# WORKING DATA
Lemma exact_read_Ok size r data r' :
  within r -> 0 <= size ->
  exact_read size r = (Ok data, r') <-> rd_stream r = data ++ rd_stream r' /\ zlength data = size /\ moved r r' size 0.
Proof.
  intros Hr Hs. unfold exact_read. rewrite budget_bind_Ok. split.
  - intros (a & r1 & (-> & Hd & Hm)%reader_read_Ok & Hk); [|done..]. apply budget_bind_Ok in Hk as ([] & r2 & (Hl & _ & ->)%framing_if_Ok & [= <- <-]).
    apply Z.ltb_ge in Hl. assert (zlength (take (Z.to_nat size) (rd_stream r)) = size) as E by (unfold zlength in *; rewrite length_take in *; lia).
    rewrite E in Hm. done.
  - intros (Hd & Hl & Hm). exists data, r'. split.
    + apply reader_read_Ok; [done..|]. rewrite Hl. split; [|done]. rewrite Hd, take_app_length' by (unfold zlength in Hl; lia). done.
    + apply budget_bind_Ok. exists tt, r'. split; [|done]. apply framing_if_Ok. by rewrite Hl, Z.ltb_irrefl.
Qed.

(** *** Lines *)

Lemma line_of_app a t : 10 ∉ a -> line_of (a ++ 10 :: t) = a ++ [10].
Proof.
  induction a as [|c a IH]; intros Ha; cbn; [done|]. apply not_elem_of_cons in Ha as [Hc Ha].
  rewrite (proj2 (Z.eqb_neq c 10)) by congruence. by rewrite IH.
Qed.

Lemma line_of_none s : 10 ∉ s -> line_of s = s.
Proof.
  induction s as [|c s IH]; intros Hs; cbn; [done|]. apply not_elem_of_cons in Hs as [Hc Hs].
  rewrite (proj2 (Z.eqb_neq c 10)) by congruence. by rewrite IH.
Qed.

Lemma line_cases s : 10 ∉ s \/ exists a t, s = a ++ 10 :: t /\ 10 ∉ a.
Proof.
  destruct (decide (10 ∈ s)) as [Hin|]; [right|by left]. by apply list_elem_of_split_l in Hin as (a & t & -> & Ha); exists a, t.
Qed.

Lemma ends_crlf_spec data : ends_crlf data = true <-> exists b, data = b ++ CRLF.
Proof.
  unfold ends_crlf, CRLF. split.
  - intros Hd. destruct (rev data) as [|x [|y l]] eqn:E; [done|by repeat (case_match; try done)|].
    assert (x = 10 /\ y = 13) as [-> ->] by (clear -Hd; repeat (case_match; try done)).
    exists (rev l). rewrite <- (rev_involutive data), E. cbn [rev]. by rewrite <- app_assoc.
  - intros [b ->]. by rewrite rev_app_distr.
Qed.

(** What is taken of the stream as a line that ends, is the line. *)
Lemma taken_line k s b :
  (k <= length (line_of s))%nat -> take k s = b ++ CRLF -> 10 ∉ b.
Proof.
  intros Hk E. destruct (line_cases s) as [Hn|(a & t & -> & Ha)].
  - intros Hb. apply Hn. rewrite <- (take_drop k s), E. rewrite !elem_of_app. tauto.
  - rewrite line_of_app in Hk by done. rewrite length_app in Hk. cbn [length] in Hk.
    destruct (decide (k <= length a)%nat) as [Hle|Hgt].
    + exfalso. apply Ha. rewrite take_app_le in E by lia. rewrite <- (take_drop k a), E.
      rewrite !elem_of_app. left. right. right. left.
    + assert (k = length a + 1)%nat as -> by lia. rewrite take_app_add in E. cbn [take] in E.
      unfold CRLF in E. change [13; 10] with ([13] ++ [10]) in E. rewrite app_assoc in E. apply app_inj_tail in E as [-> _].
      rewrite elem_of_app in Ha. tauto.
Qed.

# ABOUT THIS EXERCISE
Only the lines of the data holding the string "destruct" are wanted; copy each of them.

# OUTPUT OF THE TASK
  destruct (decide (10 ∈ s)) as [Hin|]; [right|by left]. by apply list_elem_of_split_l in Hin as (a & t & -> & Ha); exists a, t.
  - intros Hd. destruct (rev data) as [|x [|y l]] eqn:E; [done|by repeat (case_match; try done)|].
  intros Hk E. destruct (line_cases s) as [Hn|(a & t & -> & Ha)].
    destruct (decide (k <= length a)%nat) as [Hle|Hgt].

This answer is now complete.